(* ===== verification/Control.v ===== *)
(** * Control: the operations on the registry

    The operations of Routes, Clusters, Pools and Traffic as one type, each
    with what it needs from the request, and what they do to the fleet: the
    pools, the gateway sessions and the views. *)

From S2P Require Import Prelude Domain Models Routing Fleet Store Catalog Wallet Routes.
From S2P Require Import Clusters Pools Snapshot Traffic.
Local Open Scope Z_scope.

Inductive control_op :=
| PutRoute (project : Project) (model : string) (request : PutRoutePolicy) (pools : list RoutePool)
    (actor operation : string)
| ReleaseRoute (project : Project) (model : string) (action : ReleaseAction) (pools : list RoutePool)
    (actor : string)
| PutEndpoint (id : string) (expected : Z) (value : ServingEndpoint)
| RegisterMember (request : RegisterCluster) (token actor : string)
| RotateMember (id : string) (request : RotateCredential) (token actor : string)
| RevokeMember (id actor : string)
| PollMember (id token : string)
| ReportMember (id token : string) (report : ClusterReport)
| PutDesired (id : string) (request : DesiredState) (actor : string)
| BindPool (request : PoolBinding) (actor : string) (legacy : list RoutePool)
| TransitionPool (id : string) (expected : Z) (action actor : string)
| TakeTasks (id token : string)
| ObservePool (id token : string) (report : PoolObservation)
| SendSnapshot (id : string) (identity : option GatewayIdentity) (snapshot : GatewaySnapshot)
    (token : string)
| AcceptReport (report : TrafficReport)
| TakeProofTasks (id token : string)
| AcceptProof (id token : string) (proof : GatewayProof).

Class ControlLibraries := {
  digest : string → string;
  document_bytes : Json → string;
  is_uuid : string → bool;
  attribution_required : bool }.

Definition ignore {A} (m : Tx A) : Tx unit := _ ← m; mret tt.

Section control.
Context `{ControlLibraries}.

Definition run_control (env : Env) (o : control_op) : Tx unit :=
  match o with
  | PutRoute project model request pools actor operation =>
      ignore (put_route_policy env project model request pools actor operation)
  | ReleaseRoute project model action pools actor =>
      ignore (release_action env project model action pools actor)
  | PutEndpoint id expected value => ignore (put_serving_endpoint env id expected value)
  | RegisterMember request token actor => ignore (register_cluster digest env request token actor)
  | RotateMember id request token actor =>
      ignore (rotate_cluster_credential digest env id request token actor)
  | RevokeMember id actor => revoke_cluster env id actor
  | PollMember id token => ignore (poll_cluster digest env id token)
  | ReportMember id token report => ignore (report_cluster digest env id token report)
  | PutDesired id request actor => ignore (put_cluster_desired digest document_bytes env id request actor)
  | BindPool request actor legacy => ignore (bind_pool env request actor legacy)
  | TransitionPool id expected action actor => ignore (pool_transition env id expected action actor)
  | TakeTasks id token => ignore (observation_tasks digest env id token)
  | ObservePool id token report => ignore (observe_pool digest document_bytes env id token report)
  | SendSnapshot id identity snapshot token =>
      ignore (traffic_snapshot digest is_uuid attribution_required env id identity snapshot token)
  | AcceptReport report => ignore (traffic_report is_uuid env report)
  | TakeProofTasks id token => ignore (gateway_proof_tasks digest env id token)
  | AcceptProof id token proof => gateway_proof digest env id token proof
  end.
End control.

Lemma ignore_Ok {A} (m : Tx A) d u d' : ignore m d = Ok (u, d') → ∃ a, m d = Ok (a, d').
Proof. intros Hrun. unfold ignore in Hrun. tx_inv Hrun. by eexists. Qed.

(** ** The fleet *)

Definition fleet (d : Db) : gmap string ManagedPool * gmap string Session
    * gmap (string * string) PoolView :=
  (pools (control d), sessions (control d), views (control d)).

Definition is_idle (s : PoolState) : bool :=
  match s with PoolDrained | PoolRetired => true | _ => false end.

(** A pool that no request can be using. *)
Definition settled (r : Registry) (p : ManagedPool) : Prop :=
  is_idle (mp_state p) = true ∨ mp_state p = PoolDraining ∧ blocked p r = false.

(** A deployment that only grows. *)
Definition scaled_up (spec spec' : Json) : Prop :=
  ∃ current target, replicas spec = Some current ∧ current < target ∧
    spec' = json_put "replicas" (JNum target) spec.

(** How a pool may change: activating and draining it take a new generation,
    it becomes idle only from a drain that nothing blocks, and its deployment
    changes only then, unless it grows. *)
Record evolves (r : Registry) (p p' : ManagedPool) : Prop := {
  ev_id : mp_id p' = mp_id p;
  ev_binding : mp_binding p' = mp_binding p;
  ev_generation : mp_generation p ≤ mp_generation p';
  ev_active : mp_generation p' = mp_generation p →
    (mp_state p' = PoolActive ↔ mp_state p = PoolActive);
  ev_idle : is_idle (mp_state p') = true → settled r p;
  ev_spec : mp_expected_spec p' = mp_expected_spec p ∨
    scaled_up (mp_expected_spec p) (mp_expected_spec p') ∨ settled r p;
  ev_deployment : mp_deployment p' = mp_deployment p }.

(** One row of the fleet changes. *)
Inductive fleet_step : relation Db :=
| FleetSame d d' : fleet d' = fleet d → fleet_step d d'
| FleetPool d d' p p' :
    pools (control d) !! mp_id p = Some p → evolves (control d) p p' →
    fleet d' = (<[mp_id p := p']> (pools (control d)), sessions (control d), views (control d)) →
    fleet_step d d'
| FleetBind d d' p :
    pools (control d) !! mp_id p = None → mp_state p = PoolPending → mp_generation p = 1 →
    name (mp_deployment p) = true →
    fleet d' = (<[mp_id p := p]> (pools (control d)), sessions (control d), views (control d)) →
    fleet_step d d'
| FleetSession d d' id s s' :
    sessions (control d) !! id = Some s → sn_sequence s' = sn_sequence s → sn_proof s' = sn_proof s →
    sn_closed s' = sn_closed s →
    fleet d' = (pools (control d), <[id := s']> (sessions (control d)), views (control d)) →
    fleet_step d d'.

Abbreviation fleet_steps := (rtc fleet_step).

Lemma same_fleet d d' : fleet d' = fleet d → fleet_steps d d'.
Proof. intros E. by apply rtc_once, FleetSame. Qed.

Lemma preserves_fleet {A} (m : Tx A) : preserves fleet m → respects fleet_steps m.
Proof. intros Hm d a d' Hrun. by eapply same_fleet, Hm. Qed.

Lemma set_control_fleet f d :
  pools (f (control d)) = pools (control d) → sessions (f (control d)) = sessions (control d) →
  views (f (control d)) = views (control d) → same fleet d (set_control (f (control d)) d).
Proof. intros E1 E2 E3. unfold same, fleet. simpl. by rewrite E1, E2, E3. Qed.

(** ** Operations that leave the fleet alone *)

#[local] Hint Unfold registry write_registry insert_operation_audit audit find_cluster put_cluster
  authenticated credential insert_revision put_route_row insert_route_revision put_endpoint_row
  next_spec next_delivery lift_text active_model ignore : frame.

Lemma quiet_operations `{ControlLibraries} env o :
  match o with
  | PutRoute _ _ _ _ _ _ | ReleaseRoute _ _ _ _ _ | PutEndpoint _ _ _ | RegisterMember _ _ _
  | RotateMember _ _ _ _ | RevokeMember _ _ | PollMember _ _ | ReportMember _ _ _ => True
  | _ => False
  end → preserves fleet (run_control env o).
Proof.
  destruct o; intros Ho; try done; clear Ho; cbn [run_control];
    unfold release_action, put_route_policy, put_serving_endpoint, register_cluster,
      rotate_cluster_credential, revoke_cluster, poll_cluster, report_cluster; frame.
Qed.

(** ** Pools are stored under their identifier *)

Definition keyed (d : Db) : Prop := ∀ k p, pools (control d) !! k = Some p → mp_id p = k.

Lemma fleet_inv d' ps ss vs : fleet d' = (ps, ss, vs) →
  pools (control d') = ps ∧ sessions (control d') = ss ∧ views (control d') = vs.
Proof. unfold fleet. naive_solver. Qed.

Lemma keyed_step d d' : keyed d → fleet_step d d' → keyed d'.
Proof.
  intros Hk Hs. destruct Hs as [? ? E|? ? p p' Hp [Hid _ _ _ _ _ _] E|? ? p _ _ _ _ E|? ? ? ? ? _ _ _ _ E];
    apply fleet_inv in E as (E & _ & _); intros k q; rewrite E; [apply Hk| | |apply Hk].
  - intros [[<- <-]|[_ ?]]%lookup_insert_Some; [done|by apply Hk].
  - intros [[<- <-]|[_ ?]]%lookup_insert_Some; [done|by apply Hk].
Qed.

* * * * *

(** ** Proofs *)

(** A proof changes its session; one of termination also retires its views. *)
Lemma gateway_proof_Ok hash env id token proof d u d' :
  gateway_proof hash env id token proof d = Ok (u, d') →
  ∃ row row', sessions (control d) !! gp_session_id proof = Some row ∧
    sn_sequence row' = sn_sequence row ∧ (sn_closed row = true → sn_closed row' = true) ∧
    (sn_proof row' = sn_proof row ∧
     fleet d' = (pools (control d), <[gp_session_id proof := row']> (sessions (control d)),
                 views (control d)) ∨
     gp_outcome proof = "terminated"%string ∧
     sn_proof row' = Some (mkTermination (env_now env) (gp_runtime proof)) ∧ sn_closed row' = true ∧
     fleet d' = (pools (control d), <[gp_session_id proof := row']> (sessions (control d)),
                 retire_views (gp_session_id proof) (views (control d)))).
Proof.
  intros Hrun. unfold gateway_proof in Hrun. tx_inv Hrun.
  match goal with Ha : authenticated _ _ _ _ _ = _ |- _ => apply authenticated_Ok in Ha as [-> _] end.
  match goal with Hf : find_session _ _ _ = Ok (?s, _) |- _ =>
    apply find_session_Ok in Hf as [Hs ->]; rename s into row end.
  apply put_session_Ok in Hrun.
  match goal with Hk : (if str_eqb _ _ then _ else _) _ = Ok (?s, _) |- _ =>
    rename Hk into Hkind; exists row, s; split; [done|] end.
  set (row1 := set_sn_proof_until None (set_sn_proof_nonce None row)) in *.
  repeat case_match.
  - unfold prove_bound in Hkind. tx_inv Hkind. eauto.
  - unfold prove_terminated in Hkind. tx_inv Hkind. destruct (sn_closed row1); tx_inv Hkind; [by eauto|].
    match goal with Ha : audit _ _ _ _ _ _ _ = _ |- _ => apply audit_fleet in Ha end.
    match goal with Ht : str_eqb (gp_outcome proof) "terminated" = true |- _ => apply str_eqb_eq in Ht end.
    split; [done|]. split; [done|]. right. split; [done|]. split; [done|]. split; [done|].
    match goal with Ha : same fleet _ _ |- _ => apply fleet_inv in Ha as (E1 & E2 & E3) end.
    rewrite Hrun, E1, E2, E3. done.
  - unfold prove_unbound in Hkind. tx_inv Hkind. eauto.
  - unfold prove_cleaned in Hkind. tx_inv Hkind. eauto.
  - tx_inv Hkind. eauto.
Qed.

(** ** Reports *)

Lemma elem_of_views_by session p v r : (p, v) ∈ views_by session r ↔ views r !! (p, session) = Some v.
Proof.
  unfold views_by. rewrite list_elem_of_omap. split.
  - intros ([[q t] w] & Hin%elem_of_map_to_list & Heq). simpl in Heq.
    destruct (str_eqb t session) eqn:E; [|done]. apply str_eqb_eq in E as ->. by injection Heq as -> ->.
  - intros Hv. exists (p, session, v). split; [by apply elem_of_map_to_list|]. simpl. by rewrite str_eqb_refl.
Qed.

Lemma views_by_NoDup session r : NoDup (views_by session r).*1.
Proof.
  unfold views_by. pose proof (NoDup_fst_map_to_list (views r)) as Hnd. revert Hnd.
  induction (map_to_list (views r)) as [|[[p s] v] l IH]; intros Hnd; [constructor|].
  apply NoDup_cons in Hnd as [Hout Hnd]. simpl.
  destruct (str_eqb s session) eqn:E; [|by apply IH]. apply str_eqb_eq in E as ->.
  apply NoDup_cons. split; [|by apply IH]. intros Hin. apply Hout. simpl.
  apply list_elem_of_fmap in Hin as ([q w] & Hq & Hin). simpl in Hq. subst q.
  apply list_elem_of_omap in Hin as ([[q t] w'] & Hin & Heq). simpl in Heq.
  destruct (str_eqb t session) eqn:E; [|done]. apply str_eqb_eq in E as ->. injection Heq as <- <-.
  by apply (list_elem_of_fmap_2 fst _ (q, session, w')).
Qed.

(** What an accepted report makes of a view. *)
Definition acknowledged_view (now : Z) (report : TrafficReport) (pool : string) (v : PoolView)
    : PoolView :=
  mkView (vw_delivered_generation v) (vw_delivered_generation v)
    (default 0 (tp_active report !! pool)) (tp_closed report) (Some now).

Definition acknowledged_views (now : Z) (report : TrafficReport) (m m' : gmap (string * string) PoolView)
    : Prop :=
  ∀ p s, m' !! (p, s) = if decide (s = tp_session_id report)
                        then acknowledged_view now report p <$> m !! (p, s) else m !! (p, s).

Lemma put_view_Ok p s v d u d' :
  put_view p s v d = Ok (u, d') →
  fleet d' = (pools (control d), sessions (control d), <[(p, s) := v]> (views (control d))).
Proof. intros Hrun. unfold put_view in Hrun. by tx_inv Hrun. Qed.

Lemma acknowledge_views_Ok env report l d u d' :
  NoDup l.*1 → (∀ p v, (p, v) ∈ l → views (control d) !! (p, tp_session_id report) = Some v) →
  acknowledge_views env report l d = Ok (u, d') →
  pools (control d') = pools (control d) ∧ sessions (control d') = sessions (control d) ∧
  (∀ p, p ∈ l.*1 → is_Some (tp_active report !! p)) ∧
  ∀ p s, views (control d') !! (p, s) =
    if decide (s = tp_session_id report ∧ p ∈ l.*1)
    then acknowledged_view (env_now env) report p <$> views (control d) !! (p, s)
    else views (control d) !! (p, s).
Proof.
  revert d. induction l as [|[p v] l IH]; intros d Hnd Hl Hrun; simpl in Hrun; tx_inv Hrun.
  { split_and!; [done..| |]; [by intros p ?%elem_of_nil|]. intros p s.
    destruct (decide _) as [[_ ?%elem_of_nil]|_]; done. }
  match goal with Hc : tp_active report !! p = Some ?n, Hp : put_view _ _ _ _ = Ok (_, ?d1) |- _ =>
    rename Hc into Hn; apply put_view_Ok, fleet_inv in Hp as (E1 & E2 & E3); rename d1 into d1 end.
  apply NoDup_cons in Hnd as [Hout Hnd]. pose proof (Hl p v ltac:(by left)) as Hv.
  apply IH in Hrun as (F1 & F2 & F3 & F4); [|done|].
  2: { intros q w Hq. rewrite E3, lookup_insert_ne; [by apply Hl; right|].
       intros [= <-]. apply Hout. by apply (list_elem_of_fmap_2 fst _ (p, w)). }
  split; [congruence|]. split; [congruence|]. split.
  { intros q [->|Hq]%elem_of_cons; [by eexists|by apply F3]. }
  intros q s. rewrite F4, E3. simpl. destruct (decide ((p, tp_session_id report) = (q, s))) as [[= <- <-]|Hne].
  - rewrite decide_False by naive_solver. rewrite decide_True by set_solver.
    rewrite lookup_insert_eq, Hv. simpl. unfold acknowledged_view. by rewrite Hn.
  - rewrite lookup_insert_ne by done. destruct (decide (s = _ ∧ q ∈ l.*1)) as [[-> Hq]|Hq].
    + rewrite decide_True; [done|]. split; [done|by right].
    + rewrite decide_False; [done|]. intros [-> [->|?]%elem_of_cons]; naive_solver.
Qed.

* * * * *

#### Exercise requirements:
Only one stretch of the records above is wanted: the lines between the one holding "(* ===== verification/Control.v ===== *)" and the one holding "pools, the gateway", inclusive, reproduced exactly.

#### Solution for this task:
(* ===== verification/Control.v ===== *)
(** * Control: the operations on the registry

    The operations of Routes, Clusters, Pools and Traffic as one type, each
    with what it needs from the request, and what they do to the fleet: the
    pools, the gateway sessions and the views. *)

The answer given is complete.